Una noche, al pasar por la fábrica de aceite de mi padre con el cuerpo de un niño rumbo al estudio de mi madre, vi a un policía que parecía vigilar atentamente mis movimientos. Joven como era, yo había aprendido que los actos de un policía, cualquiera sea su carácter aparente, son provocados por los motivos más reprensibles, y lo eludí metiéndome en la aceitería por una puerta lateral casualmente entreabierta. Cerré en seguida y quedé a solas con mi muerto. Mi padre ya se había retirado. La única luz del lugar venía de la hornalla, que ardía con un rojo rico y profundo bajo uno de los calderos, arrojando rubicundos reflejos sobre las paredes. Dentro del caldero el aceite giraba todavía en indolente ebullición y empujaba ocasionalmente a la superficie un trozo de perro. Me senté a esperar que el policía se fuera, el cuerpo desnudo del niño en mis rodillas, y le acaricié tiernamente el pelo corto y sedoso. ¡Ah, qué guapo era! Ya a esa temprana edad me gustaban apasionadamente los niños, y mientras miraba al querubín, casi deseaba en mi corazón que la pequeña herida roja de su pecho -la obra de mi querida madre- no hubiese sido mortal.
Era mi costumbre arrojar los niños al río que la naturaleza había provisto sabiamente para ese fin, pero esa noche no me atreví a salir de la aceitería por temor al agente. “Después de todo”, me dije, “no puede importar mucho que lo ponga en el caldero. Mi padre nunca distinguiría sus huesos de los de un cachorro, y las pocas muertes que pudiera causar el reemplazo de la incomparable Lata de Óleo por otra especie de aceite no tendrán mayor incidencia en una población que crece tan rápidamente”. En resumen, di el primer paso en el crimen y atraje sobre mí indecibles penurias arrojando el niño al caldero.

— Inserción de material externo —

Definition RunBenchmark (b : Bencher) (elapsed : Z) (cs : list choice) (s : St) : option (outcome Result * St) := bench_loop b elapsed cs start s.

(** *** What the loop counts *)
Local Abbreviation conf b := (BenchConf (b_scenario b)).

Definition total (l : list Z) : Z := foldr Z.add 0 l.

Lemma total_snoc l x : total (l ++ [x]) = total l + x.
Proof using. unfold total. induction l as [|y l IH]; cbn; [lia|]. rewrite IH. lia. Qed.

(** Every operation is counted once, also in its interval. *)
Record counts (bc : BenchmarkConfig) (l : loop) : Prop := {
  counts_it : counter l = it l; counts_bounds : 0 <= it l <= Z.max 0 (maxIterations bc);
  counts_interval : 0 <= intervalCounter l <= it l; counts_total : total (perInterval l) + intervalCounter l = it l;
  counts_no_tick : ticking bc = false -> perInterval l = [];
}.

Lemma counts_start bc : counts bc start.
Proof using. split; cbn; try done; lia. Qed.

Lemma bench_round_counts b ch l s p r s' :
  Operations (conf b) < 2 ^ 63 -> counts (conf b) l -> it l < maxIterations (conf b) -> bench_round b ch l = Some p -> p s = (Ok r, s') ->
  match r with
  | Goes l' => counts (conf b) l' /\ it l' = it l + (match ch with Default => 1 | _ => 0 end)
  | Ends l' => l' = l /\ timed (conf b) = true
  | Fails e => ch = Default /\ exists key, key ∈ keys b /\ bencherFunc b key (value b) s = (Err e, s')
  end.
Proof using.
  intros Hop [Hc Hb Hi Ht Hn] Hlt. unfold bench_round. cbv zeta.
  assert (Hmax : maxIterations (conf b) < 2 ^ 63) by (unfold maxIterations; destruct (Z.eqb_spec (Operations (conf b)) 0); lia).
  assert (H64 : forall x, 0 <= x <= it l -> i64 (x + 1) = x + 1) by (intros x Hx; apply i64_id; unfold is_i64; lia).
  destruct ch; [destruct (timed (conf b)); [|done]|destruct (ticking (conf b)) eqn:Htk; [|done]|].
  - intros [= <-]. destruct (current_key b (it l)); intros [= <- <-]. done.
  - intros [= <-]. destruct (current_key b (it l)); intros [= <- <-]. split; [|cbn; lia].
    split; cbn [it counter intervalCounter perInterval]; rewrite ?total_snoc; try done; [lia..|]. by rewrite Htk.
  - intros [= <-]. destruct (current_key b (it l)) as [key|e|q] eqn:Hk; [|done..].
    destruct (bencherFunc b key (value b) s) as [[[]|e|q] s1] eqn:Hf; intros [= <- <-].
    + cbn [it counter intervalCounter perInterval]. rewrite Hc, !H64 by lia. split; [|done].
      split; cbn [it counter intervalCounter perInterval]; try done; lia.
    + split; [done|]. exists key. split; [|done]. unfold current_key in Hk. destruct (length (keys b)); [done|].
      destruct (keys b !! _) as [key'|] eqn:Hl; [|done]. injection Hk as ->. by eapply list_elem_of_lookup_2.
Qed.
(** Modelled from the spec: the class [AtomNetlist] ([atom_netlist.h/.cpp]) is
    outside the files at hand.  Section 3 gives its entities and section 4.1 its
    operations: parallel tables indexed by id, cross-references by id, removal
    that tombstones the id.  A table is a list indexed by id whose entry is
    [None] once the id is removed; an id is a [nat], and [option nat] where it
    may be [INVALID()]. *)
Record Block := {
  blk_name : string;
  blk_type : AtomBlockType;
  blk_model : string;               (* the name of the shared [t_model] *)
  blk_truth_table : TruthTable;
}.

Record Port := {
  prt_block : nat;
  prt_name : string;
  prt_type : AtomPortType;
  prt_width : nat;
}.

Record Pin := {
  pn_port : nat;
  pn_bit : nat;
  pn_type : AtomPinType;
  pn_net : option nat;
  pn_is_constant : bool;
}.

Record Net := {
  nt_name : string;
  nt_driver : option nat;
  nt_sinks : list nat;
  nt_is_constant : bool;
  nt_is_global : bool;
}.

Record AtomNetlist := {
  nl_blocks : list (option Block);
  nl_ports : list (option Port);
  nl_pins : list (option Pin);
  nl_nets : list (option Net);
}.

(** *** Queries *)

(** The entry of a live id; [None] for an id that is removed or was never
    given out. *)
Definition entry {A} (table : list (option A)) (id : nat) : option A :=
  match table !! id with
  | Some (Some x) => Some x
  | _ => None
  end.

(** The live ids of a table, in increasing order: what iterating
    [netlist.blocks()] or [netlist.nets()] visits after [if(!id) continue]. *)
Definition live_ids {A} (table : list (option A)) : list nat :=
  filter (λ id, is_Some (entry table id)) (seq 0 (length table)).

Definition block_type (nl : AtomNetlist) (blk : nat) : option AtomBlockType :=
  blk_type <$> entry (nl_blocks nl) blk.
Definition block_model (nl : AtomNetlist) (blk : nat) : option string :=
  blk_model <$> entry (nl_blocks nl) blk.
Definition block_truth_table (nl : AtomNetlist) (blk : nat) : option TruthTable :=
  blk_truth_table <$> entry (nl_blocks nl) blk.

Definition pin_net (nl : AtomNetlist) (pin : nat) : option nat :=
  entry (nl_pins nl) pin ≫= pn_net.
Definition pin_type (nl : AtomNetlist) (pin : nat) : option AtomPinType :=
  pn_type <$> entry (nl_pins nl) pin.
Definition pin_is_constant (nl : AtomNetlist) (pin : nat) : option bool :=
  pn_is_constant <$> entry (nl_pins nl) pin.
Definition pin_port (nl : AtomNetlist) (pin : nat) : option nat :=
  pn_port <$> entry (nl_pins nl) pin.
Definition port_block (nl : AtomNetlist) (port : nat) : option nat :=
  prt_block <$> entry (nl_ports nl) port.
Definition port_type (nl : AtomNetlist) (port : nat) : option AtomPortType :=
  prt_type <$> entry (nl_ports nl) port.
Definition pin_block (nl : AtomNetlist) (pin : nat) : option nat :=
  pin_port nl pin ≫= port_block nl.

Definition net_name (nl : AtomNetlist) (net : nat) : option string :=
  nt_name <$> entry (nl_nets nl) net.
Definition net_driver (nl : AtomNetlist) (net : nat) : option nat :=
  entry (nl_nets nl) net ≫= nt_driver.
Definition net_sinks (nl : AtomNetlist) (net : nat) : list nat :=
  default [] (nt_sinks <$> entry (nl_nets nl) net).
(** The driver slot followed by the sinks. *)
Definition net_pins (nl : AtomNetlist) (net : nat) : list (option nat) :=
  net_driver nl net :: (Some <$> net_sinks nl net).
Definition net_is_constant (nl : AtomNetlist) (net : nat) : bool :=
  default false (nt_is_constant <$> entry (nl_nets nl) net).

(** The live ports of a block with a direction, and the live pins on them. *)
Definition block_ports_of (nl : AtomNetlist) (blk : nat) (dir : AtomPortType)
    : list nat :=
  filter (λ port, port_block nl port = Some blk ∧ port_type nl port = Some dir)
         (seq 0 (length (nl_ports nl))).

Definition block_pins_of (nl : AtomNetlist) (blk : nat) (dir : AtomPortType)
    : list nat :=
  filter (λ pin, pin_block nl pin = Some blk
                 ∧ pin_port nl pin ≫= port_type nl = Some dir)
         (seq 0 (length (nl_pins nl))).

Definition block_input_ports nl blk := block_ports_of nl blk INPUT.
Definition block_output_ports nl blk := block_ports_of nl blk OUTPUT.
Definition block_clock_ports nl blk := block_ports_of nl blk CLOCK.
Definition block_input_pins nl blk := block_pins_of nl blk INPUT.
Definition block_output_pins nl blk := block_pins_of nl blk OUTPUT.
Definition block_clock_pins nl blk := block_pins_of nl blk CLOCK.

(** All live ports and pins of a block. *)
Definition block_ports (nl : AtomNetlist) (blk : nat) : list nat :=
  filter (λ port, port_block nl port = Some blk) (seq 0 (length (nl_ports nl))).
Definition block_pins (nl : AtomNetlist) (blk : nat) : list nat :=
  filter (λ pin, pin_block nl pin = Some blk) (seq 0 (length (nl_pins nl))).

Definition find_net (nl : AtomNetlist) (name : string) : option nat :=
  head (filter (λ net, net_name nl net = Some name) (seq 0 (length (nl_nets nl)))).

(** *** Mutators *)

(** A pin leaves its net: "sinks list compacted; driver set invalid if
    applicable". *)
Definition detach_pin (pin : nat) (net : Net) : Net :=
  {| nt_name := nt_name net;
     nt_driver := if decide (nt_driver net = Some pin) then None else nt_driver net;
     nt_sinks := filter (λ p, p ≠ pin) (nt_sinks net);
     nt_is_constant := nt_is_constant net;
     nt_is_global := nt_is_global net |}.

Definition remove_pin (nl : AtomNetlist) (pin : nat) : AtomNetlist :=
  {| nl_blocks := nl_blocks nl;
     nl_ports := nl_ports nl;
     nl_pins := <[pin := None]> (nl_pins nl);
     nl_nets := match pin_net nl pin with
                | Some net => alter (λ o : option Net, detach_pin pin <$> o) net (nl_nets nl)
                | None => nl_nets nl
                end |}.

Definition remove_port (nl : AtomNetlist) (port : nat) : AtomNetlist :=
  {| nl_blocks := nl_blocks nl;
     nl_ports := <[port := None]> (nl_ports nl);
     nl_pins := nl_pins nl;
     nl_nets := nl_nets nl |}.

(** [remove_block]: "Removes all its ports and pins; for each pin, it is
    detached from its net.  Does not remove the now-possibly-dangling
    nets." *)
Definition remove_block (nl : AtomNetlist) (blk : nat) : AtomNetlist :=
  let pins := block_pins nl blk in
  let ports := block_ports nl blk in
  let nl1 := foldl remove_pin nl pins in
  let nl2 := foldl remove_port nl1 ports in
  {| nl_blocks := <[blk := None]> (nl_blocks nl2);
     nl_ports := nl_ports nl2;
     nl_pins := nl_pins nl2;
     nl_nets := nl_nets nl2 |}.

Definition unbind_net (net : nat) (pin : Pin) : Pin :=
  {| pn_port := pn_port pin;
     pn_bit := pn_bit pin;
     pn_type := pn_type pin;
     pn_net := if decide (pn_net pin = Some net) then None else pn_net pin;
     pn_is_constant := pn_is_constant pin |}.

(** [remove_net]: "Sets net to invalid on every pin that referenced it." *)
Definition remove_net (nl : AtomNetlist) (net : nat) : AtomNetlist :=
  {| nl_blocks := nl_blocks nl;
     nl_ports := nl_ports nl;
     nl_pins := (λ o : option Pin, unbind_net net <$> o) <$> nl_pins nl;
     nl_nets := <[net := None]> (nl_nets nl) |}.

Definition bind_net (net : nat) (pin : Pin) : Pin :=
  {| pn_port := pn_port pin;
     pn_bit := pn_bit pin;
     pn_type := pn_type pin;
     pn_net := Some net;
     pn_is_constant := pn_is_constant pin |}.

(** [add_net]: "Fails (DuplicateName) if the name is live; rebinds each
    supplied pin's net to the new net."  The new net takes the next id; the
    spec leaves its flags open, they start cleared. *)
Definition add_net (nl : AtomNetlist) (name : string) (driver : option nat)
    (sinks : list nat) : result (AtomNetlist * nat) :=
  match find_net nl name with
  | Some _ => Err (VprThrow "DuplicateName")
  | None =>
      let net := length (nl_nets nl) in
      let supplied := from_option (λ d, [d]) [] driver ++ sinks in
      Ok ({| nl_blocks := nl_blocks nl;
             nl_ports := nl_ports nl;
             nl_pins := foldl (λ pins pin, alter (λ o : option Pin, bind_net net <$> o) pin pins)
                              (nl_pins nl) supplied;
             nl_nets := nl_nets nl ++ [Some {| nt_name := name;
                                               nt_driver := driver;
                                               nt_sinks := sinks;
                                               nt_is_constant := false;
                                               nt_is_global := false |}] |},
          net)
  end.

(** *** Buffer LUTs ([atom_netlist_utils.c]) *)

(** A query whose answer is not an id (a name, a truth table, the first
    element of a range) needs a valid id. *)
Definition require {A} (what : string) (o : option A) : result A :=
  match o with
  | Some a => Ok a
  | None => Err (AssertionFailed what)
  end.

(** [n - 1] on a [size_t]: it wraps around at zero. *)
Definition size_minus_one (n : nat) : Z :=
  if decide (n = 0%nat) then 2 ^ 64 - 1 else Z.of_nat n - 1.

Definition connected_pins (nl : AtomNetlist) (pins : list nat) : nat :=
  length (filter (λ pin, is_Some (pin_net nl pin)) pins).

Definition is_identity_row (row : list LogicValue) : bool :=
  match row !! 0%nat, row !! 1%nat with
  | Some TRUE, Some TRUE => true
  | Some FALSE, Some FALSE => true
  | _, _ => false
  end.
Lemma select_npt (routine_args : dict) (sel : Simulation.routine_fn * dict) :
  Simulation.select_routine "NPT_Nose_Hoover" routine_args = Ok sel ->
  exists T P,
    dict_get "temperature" routine_args = Some T
    /\ dict_get "pressure" routine_args = Some P
    /\ sel = (Simulation.npt_nose_hoover,
              dict_set "pressure" (Units.pressure_of_bar P)
                (dict_set "kT" (Units.kT_of_kelvin T)
                   (dict_remove "pressure"
                      (dict_remove "temperature" routine_args)))).
Proof.
  unfold Simulation.select_routine. simpl.
  destruct (dict_mem "temperature" routine_args); simpl; [ | discriminate ].
  destruct (dict_mem "pressure" routine_args); simpl; [ | discriminate ].
  destruct (dict_pop "temperature" routine_args) as [[T d1] |] eqn:Ep;
    [ | discriminate ].
  apply dict_pop_get in Ep. destruct Ep as [Hg ->].
  destruct (dict_pop "pressure" (dict_remove "temperature" routine_args))
    as [[P d2] |] eqn:Ep2; [ | discriminate ].
  apply dict_pop_get in Ep2. destruct Ep2 as [Hg2 ->].
  rewrite dict_get_remove_other in Hg2 by reflexivity.
  intros H; inversion H. exists T, P. auto.
Qed.

(** A simulation constructed for NVT_Nose_Hoover hands the integrator the
    thermal energy [kT] = temperature x 8.617333e-5 in place of the
    temperature: the key [temperature] is gone, every other keyword is
    passed on as given. *)
Theorem nvt_arguments_converted (Lattice : Type)
    (compute_lattice_candidate : Box -> Q -> result Lattice) (V : Type)
    (tc : list Z) (rcut : Q) (box : Box) (mass : list Q)
    (velocity : option V) (init_temperature : option Q) (routine_args : dict)
    (sim : Simulation.t Lattice) :
  Simulation.init compute_lattice_candidate tc rcut box mass "NVT_Nose_Hoover"
    velocity init_temperature routine_args = Ok sim ->
  exists T,
    dict_get "temperature" routine_args = Some T
    /\ Simulation.routine_of sim = Simulation.nvt_nose_hoover
    /\ dict_get "kT" (Simulation.routine_args_of sim)
       = Some (T * (8617333 # 100000000000))%Q
    /\ dict_get "temperature" (Simulation.routine_args_of sim) = None
    /\ (forall k, String.eqb k "kT" = false ->
                  String.eqb k "temperature" = false ->
                  dict_get k (Simulation.routine_args_of sim)
                  = dict_get k routine_args).
Proof.
  intros H. apply init_stages in H.
  destruct H as (rb & l & sel & _ & _ & Hsel & ->).
  apply select_nvt in Hsel. destruct Hsel as (T & Hg & ->).
  exists T. simpl. split; [ exact Hg | ]. split; [ reflexivity | ].
  split; [ apply dict_get_set_same | ].
  split.
  - rewrite dict_get_set_other by reflexivity. apply dict_get_remove_same.
  - intros k Hk1 Hk2.
    rewrite dict_get_set_other by exact Hk1.
    apply dict_get_remove_other. exact Hk2.
Qed.

Lemma nvt_arguments_converted_witness :
  exists sim,
    Simulation.init (fun _ _ => Ok tt) [4] 6 (BoxScalar 10) [1; 1; 1; 1]%Q
      "NVT_Nose_Hoover" (Some tt) None nvt_args
    = Ok sim
    /\ exists T,
         dict_get "temperature" nvt_args = Some T
         /\ Simulation.routine_of sim = Simulation.nvt_nose_hoover
         /\ dict_get "kT" (Simulation.routine_args_of sim)
            = Some (T * (8617333 # 100000000000))%Q
         /\ dict_get "temperature" (Simulation.routine_args_of sim) = None
         /\ (forall k, String.eqb k "kT" = false ->
                       String.eqb k "temperature" = false ->
                       dict_get k (Simulation.routine_args_of sim)
                       = dict_get k nvt_args).
Proof.
  eexists. split.
  - reflexivity.
  - apply (nvt_arguments_converted unit (fun _ _ => Ok tt) unit [4] 6
             (BoxScalar 10) [1; 1; 1; 1]%Q (Some tt) None
             nvt_args).
    reflexivity.
Defined.

(** A simulation constructed for NPT_Nose_Hoover hands the integrator
    [kT] = temperature x 8.617333e-5 and [pressure] = pressure x
    6.241509e-7; the key [temperature] is gone, every other keyword is
    passed on as given. *)
Theorem npt_arguments_converted (Lattice : Type)
    (compute_lattice_candidate : Box -> Q -> result Lattice) (V : Type)
    (tc : list Z) (rcut : Q) (box : Box) (mass : list Q)
    (velocity : option V) (init_temperature : option Q) (routine_args : dict)
    (sim : Simulation.t Lattice) :
  Simulation.init compute_lattice_candidate tc rcut box mass "NPT_Nose_Hoover"
    velocity init_temperature routine_args = Ok sim ->
  exists T P,
    dict_get "temperature" routine_args = Some T
    /\ dict_get "pressure" routine_args = Some P
    /\ Simulation.routine_of sim = Simulation.npt_nose_hoover
    /\ dict_get "kT" (Simulation.routine_args_of sim)
       = Some (T * (8617333 # 100000000000))%Q
    /\ dict_get "pressure" (Simulation.routine_args_of sim)
       = Some (P * (6241509 # 10000000000000))%Q
    /\ dict_get "temperature" (Simulation.routine_args_of sim) = None
    /\ (forall k, String.eqb k "kT" = false ->
                  String.eqb k "pressure" = false ->
                  String.eqb k "temperature" = false ->
                  dict_get k (Simulation.routine_args_of sim)
                  = dict_get k routine_args).
Proof.
  intros H. apply init_stages in H.
  destruct H as (rb & l & sel & _ & _ & Hsel & ->).
  apply select_npt in Hsel. destruct Hsel as (T & P & Hg & Hg' & ->).
  exists T, P. simpl. split; [ exact Hg | ]. split; [ exact Hg' | ].
  split; [ reflexivity | ].
  split; [ rewrite dict_get_set_other by reflexivity; apply dict_get_set_same | ].
  split; [ apply dict_get_set_same | ].
  split.
  - rewrite !dict_get_set_other by reflexivity.
    rewrite dict_get_remove_other by reflexivity. apply dict_get_remove_same.
  - intros k Hk1 Hk2 Hk3.
    rewrite dict_get_set_other by exact Hk2.
    rewrite dict_get_set_other by exact Hk1.
    rewrite dict_get_remove_other by exact Hk2.
    apply dict_get_remove_other. exact Hk3.
Qed.

Lemma npt_arguments_converted_witness :
  exists sim,
    Simulation.init (fun _ _ => Ok tt) [4] 6 (BoxScalar 10) [1; 1; 1; 1]%Q
      "NPT_Nose_Hoover" (Some tt) None npt_args
    = Ok sim
    /\ exists T P,
         dict_get "temperature" npt_args = Some T
         /\ dict_get "pressure" npt_args = Some P
         /\ Simulation.routine_of sim = Simulation.npt_nose_hoover
         /\ dict_get "kT" (Simulation.routine_args_of sim)
            = Some (T * (8617333 # 100000000000))%Q
         /\ dict_get "pressure" (Simulation.routine_args_of sim)
            = Some (P * (6241509 # 10000000000000))%Q
         /\ dict_get "temperature" (Simulation.routine_args_of sim) = None
         /\ (forall k, String.eqb k "kT" = false ->
                       String.eqb k "pressure" = false ->
                       String.eqb k "temperature" = false ->
                       dict_get k (Simulation.routine_args_of sim)
                       = dict_get k npt_args).
Proof.
  eexists. split.
  - reflexivity.
  - apply (npt_arguments_converted unit (fun _ _ => Ok tt) unit [4] 6
             (BoxScalar 10) [1; 1; 1; 1]%Q (Some tt) None
             npt_args).
    reflexivity.
Defined.

(** Every simulation that is constructed runs in lattice mode: its static
    arguments carry the lattice the selector returned for the diagonal of
    the box and never ask for a neighbor list.  Its masses are the given
    ones times 103.6427 and its initial thermal energy is the initial
    temperature times 8.617333e-5, zero when only a velocity was given. *)
Theorem constructed_simulation_fields (Lattice : Type)
    (compute_lattice_candidate : Box -> Q -> result Lattice) (V : Type)
    (tc : list Z) (rcut : Q) (box : Box) (mass : list Q) (routine : string)
    (velocity : option V) (init_temperature : option Q) (routine_args : dict)
    (sim : Simulation.t Lattice) :
  Simulation.init compute_lattice_candidate tc rcut box mass routine velocity
    init_temperature routine_args = Ok sim ->
  Simulation.reference_box sim = box_lengths box
  /\ use_neighbor_list (Simulation.static_args sim) = false
  /\ type_count (Simulation.static_args sim) = tc
  /\ (exists l,
        compute_lattice_candidate (BoxVec (box_lengths box))
          (if contains "NPT" routine then (rcut + 1)%Q else rcut) = Ok l
        /\ lattice (Simulation.static_args sim) = Some l)
  /\ Simulation.init_mass sim = map (fun m => (m * (1036427 # 10000))%Q) mass
  /\ Simulation.init_kT sim
     = ((match init_temperature with Some T => T | None => 0 end)
        * (8617333 # 100000000000))%Q.
Proof.
  intros H. apply init_stages in H.
  destruct H as (rb & l & sel & Hrb & Hl & _ & ->).
  apply reference_box_of_lengths in Hrb. subst rb. simpl.
  repeat apply conj; try reflexivity.
  exists l. split; [ exact Hl | reflexivity ].
Qed.

Lemma constructed_simulation_fields_witness :
  exists sim,
    Simulation.init (fun _ _ => Ok tt) [4] 6 (BoxScalar 10) [16; 1; 1; 1]%Q
      "NVE" (Some tt) None [] = Ok sim
    /\ Simulation.reference_box sim = box_lengths (BoxScalar 10)
    /\ use_neighbor_list (Simulation.static_args sim) = false
    /\ type_count (Simulation.static_args sim) = [4]
    /\ (exists l,
          (fun (_ : Box) (_ : Q) => Ok tt) (BoxVec (box_lengths (BoxScalar 10)))
            (if contains "NPT" "NVE" then (6 + 1)%Q else 6%Q) = Ok l
          /\ lattice (Simulation.static_args sim) = Some l)
    /\ Simulation.init_mass sim
       = map (fun m => (m * (1036427 # 10000))%Q) [16; 1; 1; 1]%Q
    /\ Simulation.init_kT sim
       = ((match @None Q with Some T => T | None => 0 end)
          * (8617333 # 100000000000))%Q.
Proof.
  eexists. split.
  - reflexivity.
  - apply (constructed_simulation_fields unit (fun _ _ => Ok tt) unit [4] 6
             (BoxScalar 10) [16; 1; 1; 1]%Q "NVE" (Some tt) None []).
    reflexivity.
Defined.

(** A box given as a 3-vector, or as a 3x3 matrix with a non-zero
    off-diagonal entry, never gets a reference box: construction stops
    with an AttributeError as soon as something initialises the
    velocities, whatever the routine and its arguments. *)
Theorem unsupported_box_shape_raises (Lattice : Type)
    (compute_lattice_candidate : Box -> Q -> result Lattice) (V : Type)
    (tc : list Z) (rcut : Q) (box : Box) (mass : list Q) (routine : string)
    (velocity : option V) (init_temperature : option Q) (routine_args : dict) :
  (exists v, box = BoxVec v)
  \/ (shape_is_3x3 box = true /\ is_orthorhombic box = false) ->
  is_none velocity && is_none init_temperature = false ->
  Simulation.init compute_lattice_candidate tc rcut box mass routine velocity
    init_temperature routine_args = Raise (AttributeError "reference_box").
Proof.
  intros Hbox Hgiven.
  assert (Hrb : Simulation.reference_box_of box = None).
  { unfold Simulation.reference_box_of.
    destruct Hbox as [[v ->] | [H1 H2]]; [ reflexivity | ].
    rewrite H1, H2. destruct box; simpl in H1; try discriminate. reflexivity. }
  unfold Simulation.init. rewrite Hrb.
  destruct velocity, init_temperature; simpl in Hgiven; try discriminate;
    reflexivity.
Qed.

Lemma unsupported_box_shape_raises_witness :
  ((exists v, BoxVec (10, 10, 10)%Q = BoxVec v)
   \/ (shape_is_3x3 (BoxVec (10, 10, 10)%Q) = true
       /\ is_orthorhombic (BoxVec (10, 10, 10)%Q) = false))
  /\ is_none (Some tt) && is_none (@None Q) = false
  /\ Simulation.init (fun _ _ => Ok tt) [4] 6 (BoxVec (10, 10, 10)%Q)
       [1; 1; 1; 1]%Q "NVE" (Some tt) None []
     = Raise (AttributeError "reference_box").
Proof.
  assert (H : (exists v, BoxVec (10, 10, 10)%Q = BoxVec v)
              \/ (shape_is_3x3 (BoxVec (10, 10, 10)%Q) = true
                  /\ is_orthorhombic (BoxVec (10, 10, 10)%Q) = false)).
  { left. exists (10, 10, 10)%Q. reflexivity. }
  split; [ exact H | ]. split; [ reflexivity | ].
  exact (unsupported_box_shape_raises unit (fun _ _ => Ok tt) unit [4] 6
           (BoxVec (10, 10, 10)%Q) [1; 1; 1; 1]%Q "NVE" (Some tt) None []
           H eq_refl).
Defined.

(* ------------------------------------------------------------------ *)
(** ** The overflow flags a chunk of class Simulation accumulates *)

Section ChunkFlags.

Variables State Position Velocity NbrsNm Nbrs Lattice : Type.
Variable position : State -> Position.
Variable velocity : State -> Velocity.
Variable state_box : State -> vec3.
Variable reference_position : Nbrs -> Position.
Variable nbrs_nm : Nbrs -> NbrsNm.
Variable did_buffer_overflow : Nbrs -> bool.
Variable update : Nbrs -> Position -> option vec3 -> Nbrs.
Variable apply_fn : State -> vec3 -> option NbrsNm -> StaticArgs Lattice -> State.
Variable routine : string.
Variable self_reference_box : vec3.
Variable self_static_args : StaticArgs Lattice.

Let step := Simulation.inner_step position velocity state_box reference_position
              nbrs_nm did_buffer_overflow update apply_fn routine
              self_reference_box self_static_args.
Let chunk := Simulation.run_chunk position velocity state_box reference_position
              nbrs_nm did_buffer_overflow update apply_fn routine
              self_reference_box self_static_args.

Lemma inner_step_flags st nb a b c :
  exists st' out,
    step (st, Some nb, (a, b, c))
    = Ok ((st', Some nb,
           (a || (use_neighbor_list self_static_args && did_buffer_overflow nb),
            b, c)), out).
Proof.
  unfold step, Simulation.inner_step, Simulation.inner_step_traced,
    Simulation.check_hard_overflow, Simulation.check_lattice_overflow,
    Simulation.check_soft_overflow.
  destruct (contains "NPT" routine), (use_neighbor_list self_static_args);
    simpl; rewrite ?orb_false_r; eauto.
Qed.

Al día siguiente, un poco para mi sorpresa, mi padre, frotándose las manos con satisfacción, nos informó a mí y a mi madre que había obtenido un aceite de una calidad nunca vista por los médicos a quienes había llevado muestras. Agregó que no tenía conocimiento de cómo se había logrado ese resultado: los perros habían sido tratados en forma absolutamente usual, y eran de razas ordinarias. Consideré mi obligación explicarlo, y lo hice, aunque mi lengua se habría paralizado si hubiera previsto las consecuencias. Lamentando su antigua ignorancia sobre las ventaja de una fusión de sus industrias, mis padres tomaron de inmediato medidas para reparar el error. Mi madre trasladó su estudio a un ala del edificio de la fábrica y cesaron mis deberes en relación con sus negocios: ya no me necesitaban para eliminar los cuerpos de los pequeños superfluos, ni había por qué conducir perros a su destino: mi padre los desechó por completo, aunque conservaron un lugar destacado en el nombre del aceite. Tan bruscamente impulsado al ocio, se podría haber esperado naturalmente que me volviera ocioso y disoluto, pero no fue así. La sagrada influencia de mi querida madre siempre me protegió de las tentaciones que acechan a la juventud, y mi padre era diácono de la iglesia. ¡Ay, que personas tan estimables llegaran por mi culpa a tan desgraciado fin!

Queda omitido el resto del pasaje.